I left my hometown in Kolhapur in 1999 to pursue engineering in Pune, about 230 km away from where I grew up. Monthly visits back home ended with a 6:00 am trip in an Asiad bus hurrying back to Pune to catch the second half of college on Monday morning. I have had better sleep tired and cramped in those seats of what were remnants of the 1982 Asian Games held in India than on some of the softest beds I have slept on.

Over the years, as physical distances from home grew, so did the gap between trips. I did make it back every 6 months during my Masters in the U.S. A later trip included showing up unannounced to surprise dad on his 60th birthday after a 36-hour door-to-door journey.

However, while you realize that you are becoming a newer version of yourself in all those moments that you have been away, you seldom think of your home the same way. We all wish we could go back to the same neighborhoods and to the same people as we had frozen in our fading memories.

As I began losing people who were always around me growing up, I realized home will never be the same. The physical world you had etched in your memories also gets uprooted and renovated in real life. Some really old memories start to feel as if they were a dream.

The Recipe for Belonging

Some things never change though or not as much. I miss talking in a dialect of Marathi I grew up in and it is a delight to hear it, a brazen form of the neater version you may hear in the media but nevertheless, direct and candid in love and hate. I still vividly remember the first month of my first year of engineering in Pune. A senior asked, “Are you from Kolhapur?” I almost fell off my chair and asked him how does he know. He goes, “I can tell from the way you speak”. Until then, I didn’t think Marathi accent was a thing.

Another attribute that modern life hasn’t yet totally altered about home is the preference for simplicity, even if it projects certain coarseness, the lack of sophistication is often an intentional lifestyle choice. This passage from the book “Shivaji and His Times” written by Jadunath Sarkar in 1920 about the history of the region still rings true.

No matter the reasons you want to associate yourself with your roots, it often comes down to the memories that you cherish the most.

The most memorable moments in our lives are rooted in strong connections with our surroundings, especially when someone is able to relate to us, understand where we are coming from, and empathize with our situation.

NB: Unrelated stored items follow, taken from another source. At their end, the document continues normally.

(* ===== verification/FridaDownload.v ===== *)
(** * [src/src/beetroot/frida_download.py]: fetching and staging frida-server

    A symbolic version becomes a release tag, the compressed binary is decompressed as
    it arrives under a ceiling and published in the per-user cache, its digest is
    checked, and the instance's copy is replaced atomically.  The context variable that
    carries the architecture to [download] is an argument.  The LZMA decompressor is the
    class [Lzma]; file modes are not modelled. *)
From stdpp Require Import base list strings gmap sorting.
From Stdlib Require Import ZArith Lia Ascii.
From S2P Require Import Prelude PyStr Config HostFs Paths Download ModulesDownload.
Local Open Scope stdpp_scope.
Local Open Scope Z_scope.

Definition _VM_FRIDA_ARCH : string := "android-x86_64".
Definition _MACHINE_TO_FRIDA_ARCH : list (string * string) :=
  [("aarch64", "android-arm64"); ("arm64", "android-arm64");
   ("x86_64", "android-x86_64"); ("amd64", "android-x86_64")].
Definition _LATEST_RELEASE_URL : string := "https://github.com/frida/frida/releases/latest".
Definition _CHUNK_SIZE : Z := 65536.
Definition _MAX_DECOMPRESSED_BYTES : Z := 512 * 1024 * 1024.

(** The host: [BEETROOT_FRIDA_ARCH] in the environment and in the settings,
    [platform.machine()], and what [frida --version] prints when it is installed and
    runs. *)
Class FridaHost := {
  env_frida_arch : option string;
  settings_frida_arch : string;
  machine : string;
  frida_version_output : option string }.

(** [lzma.LZMADecompressor]: [None] is [LZMAError]. *)
Class Lzma := {
  lz : Type;
  lz_new : lz;
  lz_eof : lz -> bool;
  lz_needs_input : lz -> bool;
  lz_decompress : lz -> string -> Z -> option (string * lz) }.

(** What its documentation says: while it does not need input, has not ended and is
    given nothing, it makes progress. *)
Class LzmaLaws (D : Lzma) : Prop := {
  lz_progress : forall d n p d', lz_eof d = false -> lz_needs_input d = false -> (0 < n)%Z ->
    lz_decompress d "" n = Some (p, d') ->
    p <> "" \/ lz_eof d' = true \/ lz_needs_input d' = true }.

(** ** Versions *)

Section frida.
Context {Y : Layout} {W : Web} {H : FridaHost} {D : Lzma}.

Definition resolve_frida_arch (binder : Binder) : string :=
  if truthy env_frida_arch then settings_frida_arch
  else if bool_decide (binder = binder_vm) then _VM_FRIDA_ARCH
  else default settings_frida_arch (Dict.get (lower machine) _MACHINE_TO_FRIDA_ARCH).

Definition release_url (version : string) (arch : option string) : string :=
  "https://github.com/frida/frida/releases/download/" +:+ version +:+ "/" +:+
  "frida-server-" +:+ version +:+ "-" +:+ default settings_frida_arch arch +:+ ".xz".

Definition host_frida_tools_version : option string :=
  match frida_version_output with
  | None => None
  | Some out => if is_pinned_frida_version (strip out) then Some (strip out) else None
  end.

(** [s.rstrip("/")]. *)
Fixpoint rstrip_slash (l : list ascii) : list ascii :=
  match l with
  | [] => []
  | c :: l' =>
      match rstrip_slash l' with
      | [] => if Ascii.eqb c "/"%char then [] else [c]
      | r => c :: r
      end
  end.

Definition latest_release_tag : DM string :=
  resp ← mapped (urlopen _LATEST_RELEASE_URL);
  let tag := default "" (last (split_on "/"%char (of_chars (rstrip_slash (chars (final_url resp)))))) in
  if is_pinned_frida_version tag then mret tag else raise (Fetch (FLatest (final_url resp))).

Definition resolve_version (version : string) (host_version : option string) : DM string :=
  if is_pinned_frida_version version then mret version
  else if String.eqb version FRIDA_AUTO then
    match (match host_version with Some h => Some h | None => host_frida_tools_version end) with
    | Some h => mret h
    | None => latest_release_tag
    end
  else if String.eqb version FRIDA_LATEST then latest_release_tag
  else raise (Fetch (FVersion version)).

(** ** The cache *)

Definition frida_cache_dir : path := user_cache_dir "frida".
(* ===== verification/SnapshotOps.v ===== *)
(** * Snapshots: what restoring and packing do to the host

    The cases of the committing part of a restore: it only writes under its target, never
    inside another registered instance, and a failed one leaves the registry as it was; what
    a successful one establishes.  [RestoreSpecs] states them of [Api.restore].  The
    manifest of a snapshot. *)
From stdpp Require Import base list strings gmap sorting.
From Stdlib Require Import ZArith QArith Lia Ascii.
From S2P Require Import Prelude PyStr Config Ports Registry RegistryOps Render HostFs Snapshot.
Local Open Scope stdpp_scope.
Local Open Scope Z_scope.

Section facts.
Context `{P : Pydantic} `{L : !PydanticLaws P} {X : Externals}.
Implicit Types (w : host) (f : fs) (t p target : path).

(** ** Confinement *)

Definition host_confined (t : path) w w' : Prop := confined t (fsys w) (fsys w').
Definition host_outside (t : path) w w' : Prop := outside t (fsys w) (fsys w').
Definition x_confined (t : path) (s s' : xstate) : Prop := confined t (x_fs s) (x_fs s').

When that empathy is missing, the exact opposite happens — you withdraw yourself from such an environment, physically and emotionally, where you don’t think you belong. At times, that could even happen with your own family. This happens even more frequently at work.

Belonging at Workplace

With remote work becoming the norm, belonging at the workplace is even trickier to define. At a minimum, staying true to who you are is the first step to discover that belonging. At certain points in our careers, we all have struggled to bring our true selves into our interactions at work. In those moments when we overcome this struggle, we can fully align our actions with our hearts. This is crucial to building an authentic presence and a sense of belonging with the community at work. Whereas, in those moments when we are not ourselves there is a dent in that belonging.

So no matter where we find our “professional” homes – whether in our project teams, or wider groups at work, or online social communities – the first step is to discover who you are and what you stand for.

Find Your “Habitat”

This is also the reason why when we meet long-lost friends, we almost always pick up the discussion where we left it many years ago. There is no pretense and there are no perceptions to care about. You are who you are in the company of those you know you belong to.

Once you discover who you are, find your habitat, a place that lets you be you, to become the best version of yourself.

Haven’t visited home in 18 months. This is not the most I have stayed away from home by a long shot. Still, the pandemic has uncanny abilities to age everything. Looking forward to the next trip to savor the pandhara rassa (white curry) that I have never found made better anywhere else in the world. While the city will keep evolving and so will I, some parts of me will always find themselves in some parts of my hometown.